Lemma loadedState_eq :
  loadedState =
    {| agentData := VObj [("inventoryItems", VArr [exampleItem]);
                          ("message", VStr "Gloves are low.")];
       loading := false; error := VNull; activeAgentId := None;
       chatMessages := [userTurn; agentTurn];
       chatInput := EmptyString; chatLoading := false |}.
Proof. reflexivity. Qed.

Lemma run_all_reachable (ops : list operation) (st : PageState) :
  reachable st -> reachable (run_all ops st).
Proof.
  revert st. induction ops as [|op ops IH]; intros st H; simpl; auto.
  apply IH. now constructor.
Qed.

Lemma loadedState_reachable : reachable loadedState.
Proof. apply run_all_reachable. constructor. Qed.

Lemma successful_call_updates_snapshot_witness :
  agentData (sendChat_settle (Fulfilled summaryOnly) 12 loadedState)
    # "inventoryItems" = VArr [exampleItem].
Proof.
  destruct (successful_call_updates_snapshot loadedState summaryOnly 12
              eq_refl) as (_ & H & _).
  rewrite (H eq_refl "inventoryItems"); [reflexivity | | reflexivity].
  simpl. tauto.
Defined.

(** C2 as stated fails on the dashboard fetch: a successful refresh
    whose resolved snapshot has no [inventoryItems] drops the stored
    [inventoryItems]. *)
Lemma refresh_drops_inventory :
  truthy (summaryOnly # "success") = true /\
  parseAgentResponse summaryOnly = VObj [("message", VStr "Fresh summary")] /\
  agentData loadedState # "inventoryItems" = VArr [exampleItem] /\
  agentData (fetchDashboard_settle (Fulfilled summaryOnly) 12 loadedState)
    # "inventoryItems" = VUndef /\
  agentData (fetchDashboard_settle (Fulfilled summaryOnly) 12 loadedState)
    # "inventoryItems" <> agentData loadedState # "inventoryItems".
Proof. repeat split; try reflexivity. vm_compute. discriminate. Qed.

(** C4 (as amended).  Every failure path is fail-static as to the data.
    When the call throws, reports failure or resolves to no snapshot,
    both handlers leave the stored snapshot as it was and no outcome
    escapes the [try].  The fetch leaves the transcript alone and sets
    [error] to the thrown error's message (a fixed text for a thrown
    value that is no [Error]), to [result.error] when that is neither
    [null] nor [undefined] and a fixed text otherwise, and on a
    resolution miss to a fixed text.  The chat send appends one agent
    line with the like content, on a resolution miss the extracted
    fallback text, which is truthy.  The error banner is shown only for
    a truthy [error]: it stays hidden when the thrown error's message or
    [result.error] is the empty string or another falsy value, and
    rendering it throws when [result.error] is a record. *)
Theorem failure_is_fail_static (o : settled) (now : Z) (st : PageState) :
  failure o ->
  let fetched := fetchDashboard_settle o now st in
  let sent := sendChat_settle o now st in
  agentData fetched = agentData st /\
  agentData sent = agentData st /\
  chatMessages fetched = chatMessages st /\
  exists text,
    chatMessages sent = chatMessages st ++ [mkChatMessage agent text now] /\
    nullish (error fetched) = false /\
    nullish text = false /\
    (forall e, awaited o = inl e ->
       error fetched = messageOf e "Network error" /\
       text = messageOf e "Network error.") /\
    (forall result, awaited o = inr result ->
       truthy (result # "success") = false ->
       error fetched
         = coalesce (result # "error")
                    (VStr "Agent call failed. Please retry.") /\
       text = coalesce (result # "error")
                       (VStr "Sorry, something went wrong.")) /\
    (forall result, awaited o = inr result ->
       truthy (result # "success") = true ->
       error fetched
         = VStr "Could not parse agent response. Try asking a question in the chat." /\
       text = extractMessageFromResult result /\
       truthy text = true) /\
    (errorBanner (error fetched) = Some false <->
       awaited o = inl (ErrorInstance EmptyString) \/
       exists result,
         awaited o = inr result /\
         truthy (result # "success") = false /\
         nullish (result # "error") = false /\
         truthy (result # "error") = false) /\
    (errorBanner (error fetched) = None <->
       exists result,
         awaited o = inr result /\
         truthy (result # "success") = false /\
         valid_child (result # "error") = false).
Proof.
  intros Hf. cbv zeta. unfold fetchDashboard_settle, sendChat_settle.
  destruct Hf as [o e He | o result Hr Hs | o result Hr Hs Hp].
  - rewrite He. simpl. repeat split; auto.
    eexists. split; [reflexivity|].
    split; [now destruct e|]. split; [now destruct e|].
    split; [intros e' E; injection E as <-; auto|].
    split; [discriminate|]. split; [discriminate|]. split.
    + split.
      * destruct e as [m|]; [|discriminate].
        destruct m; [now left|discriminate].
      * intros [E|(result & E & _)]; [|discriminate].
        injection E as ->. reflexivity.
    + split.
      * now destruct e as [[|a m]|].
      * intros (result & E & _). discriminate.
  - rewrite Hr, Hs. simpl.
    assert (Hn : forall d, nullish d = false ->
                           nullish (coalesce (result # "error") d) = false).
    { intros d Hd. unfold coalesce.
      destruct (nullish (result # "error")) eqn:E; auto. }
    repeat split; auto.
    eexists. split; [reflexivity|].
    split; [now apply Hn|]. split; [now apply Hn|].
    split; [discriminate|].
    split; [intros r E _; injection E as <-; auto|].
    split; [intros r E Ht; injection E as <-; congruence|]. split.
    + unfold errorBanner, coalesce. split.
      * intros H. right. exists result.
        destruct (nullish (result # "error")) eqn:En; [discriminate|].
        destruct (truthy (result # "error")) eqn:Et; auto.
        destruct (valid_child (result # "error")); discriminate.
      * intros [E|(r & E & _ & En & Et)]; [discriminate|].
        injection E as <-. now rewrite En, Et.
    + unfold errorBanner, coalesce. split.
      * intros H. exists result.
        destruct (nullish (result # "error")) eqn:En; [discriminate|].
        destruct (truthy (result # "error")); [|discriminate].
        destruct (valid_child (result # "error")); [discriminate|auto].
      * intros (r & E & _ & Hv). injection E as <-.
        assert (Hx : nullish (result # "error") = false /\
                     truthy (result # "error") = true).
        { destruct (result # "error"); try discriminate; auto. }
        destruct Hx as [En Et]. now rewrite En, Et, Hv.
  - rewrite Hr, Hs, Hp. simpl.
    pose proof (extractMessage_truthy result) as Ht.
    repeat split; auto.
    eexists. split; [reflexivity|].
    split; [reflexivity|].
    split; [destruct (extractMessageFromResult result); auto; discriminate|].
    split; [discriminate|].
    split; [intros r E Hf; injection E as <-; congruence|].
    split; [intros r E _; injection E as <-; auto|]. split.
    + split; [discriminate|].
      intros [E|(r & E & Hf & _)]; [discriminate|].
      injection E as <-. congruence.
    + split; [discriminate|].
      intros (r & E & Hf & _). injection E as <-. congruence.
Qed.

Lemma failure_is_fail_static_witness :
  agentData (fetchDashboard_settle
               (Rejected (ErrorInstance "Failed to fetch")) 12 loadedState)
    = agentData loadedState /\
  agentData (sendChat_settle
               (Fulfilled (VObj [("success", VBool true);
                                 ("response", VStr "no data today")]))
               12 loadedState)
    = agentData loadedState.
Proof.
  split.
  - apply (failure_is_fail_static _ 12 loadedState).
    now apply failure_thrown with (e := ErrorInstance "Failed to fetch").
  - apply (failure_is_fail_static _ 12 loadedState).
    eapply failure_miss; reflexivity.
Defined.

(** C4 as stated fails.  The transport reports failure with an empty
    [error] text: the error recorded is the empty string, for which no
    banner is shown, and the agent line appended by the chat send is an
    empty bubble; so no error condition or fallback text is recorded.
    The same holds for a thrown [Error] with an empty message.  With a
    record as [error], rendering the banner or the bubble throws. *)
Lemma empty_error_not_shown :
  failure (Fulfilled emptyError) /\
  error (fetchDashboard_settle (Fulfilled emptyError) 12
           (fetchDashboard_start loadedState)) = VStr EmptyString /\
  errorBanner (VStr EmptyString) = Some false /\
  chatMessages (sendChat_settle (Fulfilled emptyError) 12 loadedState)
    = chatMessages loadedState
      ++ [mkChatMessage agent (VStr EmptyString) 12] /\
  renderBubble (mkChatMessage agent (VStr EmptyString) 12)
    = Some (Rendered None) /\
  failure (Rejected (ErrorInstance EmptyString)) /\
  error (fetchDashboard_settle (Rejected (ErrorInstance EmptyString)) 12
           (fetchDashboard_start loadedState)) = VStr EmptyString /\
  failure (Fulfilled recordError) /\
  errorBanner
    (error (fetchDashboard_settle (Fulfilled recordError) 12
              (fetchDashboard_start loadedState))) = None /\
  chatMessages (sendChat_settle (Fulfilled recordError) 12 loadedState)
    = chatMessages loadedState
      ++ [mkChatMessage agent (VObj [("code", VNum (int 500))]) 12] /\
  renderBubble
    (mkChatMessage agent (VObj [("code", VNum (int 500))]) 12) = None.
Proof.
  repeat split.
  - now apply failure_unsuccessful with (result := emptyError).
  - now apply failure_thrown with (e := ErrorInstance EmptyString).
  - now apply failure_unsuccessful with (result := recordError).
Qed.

++++

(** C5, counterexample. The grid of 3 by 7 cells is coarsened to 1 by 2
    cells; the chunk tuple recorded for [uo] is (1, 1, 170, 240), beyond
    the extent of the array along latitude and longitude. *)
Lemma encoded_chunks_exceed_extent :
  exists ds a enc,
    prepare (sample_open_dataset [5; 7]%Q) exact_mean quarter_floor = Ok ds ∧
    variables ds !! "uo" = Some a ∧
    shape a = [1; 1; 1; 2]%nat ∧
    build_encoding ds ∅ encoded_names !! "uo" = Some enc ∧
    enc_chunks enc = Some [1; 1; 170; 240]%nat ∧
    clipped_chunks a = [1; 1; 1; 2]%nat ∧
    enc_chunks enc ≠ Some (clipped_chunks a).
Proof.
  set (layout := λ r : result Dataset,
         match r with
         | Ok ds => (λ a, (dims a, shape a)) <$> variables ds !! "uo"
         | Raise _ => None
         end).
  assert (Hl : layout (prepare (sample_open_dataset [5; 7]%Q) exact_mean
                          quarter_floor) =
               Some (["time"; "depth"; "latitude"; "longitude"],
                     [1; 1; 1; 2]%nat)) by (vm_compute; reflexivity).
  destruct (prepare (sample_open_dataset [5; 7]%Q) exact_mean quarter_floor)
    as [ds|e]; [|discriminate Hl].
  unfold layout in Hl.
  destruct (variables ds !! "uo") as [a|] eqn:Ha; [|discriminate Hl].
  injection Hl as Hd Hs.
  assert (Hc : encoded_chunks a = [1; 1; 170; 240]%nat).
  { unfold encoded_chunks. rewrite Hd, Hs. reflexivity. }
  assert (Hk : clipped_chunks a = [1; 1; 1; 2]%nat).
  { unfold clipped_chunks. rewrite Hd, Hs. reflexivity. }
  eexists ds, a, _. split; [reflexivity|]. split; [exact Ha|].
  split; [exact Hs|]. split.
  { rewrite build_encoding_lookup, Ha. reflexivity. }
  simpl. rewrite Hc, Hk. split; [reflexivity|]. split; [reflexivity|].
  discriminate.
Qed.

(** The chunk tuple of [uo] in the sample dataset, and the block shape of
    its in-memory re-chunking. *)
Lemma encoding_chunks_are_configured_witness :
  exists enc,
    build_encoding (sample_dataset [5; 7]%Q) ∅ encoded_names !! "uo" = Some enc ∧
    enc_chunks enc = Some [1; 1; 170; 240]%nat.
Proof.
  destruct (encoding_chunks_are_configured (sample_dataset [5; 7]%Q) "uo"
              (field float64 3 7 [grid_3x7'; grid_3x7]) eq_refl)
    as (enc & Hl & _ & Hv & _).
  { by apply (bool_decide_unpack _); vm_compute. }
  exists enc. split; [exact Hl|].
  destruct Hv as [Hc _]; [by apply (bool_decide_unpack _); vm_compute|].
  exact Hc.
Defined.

++++

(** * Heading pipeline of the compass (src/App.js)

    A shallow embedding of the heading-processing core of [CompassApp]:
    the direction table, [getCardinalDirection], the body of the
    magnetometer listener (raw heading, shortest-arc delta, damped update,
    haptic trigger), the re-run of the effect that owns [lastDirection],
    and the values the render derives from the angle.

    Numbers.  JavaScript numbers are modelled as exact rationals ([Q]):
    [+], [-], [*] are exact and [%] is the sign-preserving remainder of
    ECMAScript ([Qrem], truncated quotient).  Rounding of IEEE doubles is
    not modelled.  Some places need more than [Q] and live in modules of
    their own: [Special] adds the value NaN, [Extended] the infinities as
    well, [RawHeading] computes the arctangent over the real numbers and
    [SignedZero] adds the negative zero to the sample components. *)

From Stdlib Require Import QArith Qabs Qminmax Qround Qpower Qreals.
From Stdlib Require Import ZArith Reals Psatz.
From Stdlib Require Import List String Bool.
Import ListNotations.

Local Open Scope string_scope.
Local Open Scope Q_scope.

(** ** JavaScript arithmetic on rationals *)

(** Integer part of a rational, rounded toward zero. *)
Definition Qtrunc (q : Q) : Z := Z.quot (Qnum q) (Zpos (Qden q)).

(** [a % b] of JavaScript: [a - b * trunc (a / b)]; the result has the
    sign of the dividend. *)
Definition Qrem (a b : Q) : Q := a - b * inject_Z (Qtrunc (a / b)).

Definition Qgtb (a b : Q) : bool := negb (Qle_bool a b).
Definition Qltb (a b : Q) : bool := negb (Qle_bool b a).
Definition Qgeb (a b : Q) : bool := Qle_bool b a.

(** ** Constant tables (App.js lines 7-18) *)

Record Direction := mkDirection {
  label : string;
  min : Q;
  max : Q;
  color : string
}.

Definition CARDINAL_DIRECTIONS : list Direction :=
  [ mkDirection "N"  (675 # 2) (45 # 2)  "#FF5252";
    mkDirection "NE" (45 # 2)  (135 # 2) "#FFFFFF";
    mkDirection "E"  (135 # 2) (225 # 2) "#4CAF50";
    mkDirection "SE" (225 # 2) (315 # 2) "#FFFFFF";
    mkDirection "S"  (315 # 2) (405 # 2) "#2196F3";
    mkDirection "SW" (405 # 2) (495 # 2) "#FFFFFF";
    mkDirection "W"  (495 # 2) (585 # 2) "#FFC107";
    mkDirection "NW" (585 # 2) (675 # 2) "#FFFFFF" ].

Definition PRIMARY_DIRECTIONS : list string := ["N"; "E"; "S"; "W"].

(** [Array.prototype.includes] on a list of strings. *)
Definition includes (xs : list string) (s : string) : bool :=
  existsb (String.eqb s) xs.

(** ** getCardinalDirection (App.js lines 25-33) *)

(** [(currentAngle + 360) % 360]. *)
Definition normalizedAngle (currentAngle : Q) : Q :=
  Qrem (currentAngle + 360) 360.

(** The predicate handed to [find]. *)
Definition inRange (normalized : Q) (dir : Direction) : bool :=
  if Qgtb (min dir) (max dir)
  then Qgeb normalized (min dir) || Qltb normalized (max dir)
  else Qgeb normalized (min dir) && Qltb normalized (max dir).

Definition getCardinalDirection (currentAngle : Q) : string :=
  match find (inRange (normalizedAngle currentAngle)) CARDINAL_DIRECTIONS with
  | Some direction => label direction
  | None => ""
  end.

++++

Task description — Given the records above, return exactly the lines starting at the line containing "(135 # 2) (225" and ending at the line containing "(585 # 2) (675", including both.

Response to the task —
    mkDirection "E"  (135 # 2) (225 # 2) "#4CAF50";
    mkDirection "SE" (225 # 2) (315 # 2) "#FFFFFF";
    mkDirection "S"  (315 # 2) (405 # 2) "#2196F3";
    mkDirection "SW" (405 # 2) (495 # 2) "#FFFFFF";
    mkDirection "W"  (495 # 2) (585 # 2) "#FFC107";
    mkDirection "NW" (585 # 2) (675 # 2) "#FFFFFF" ].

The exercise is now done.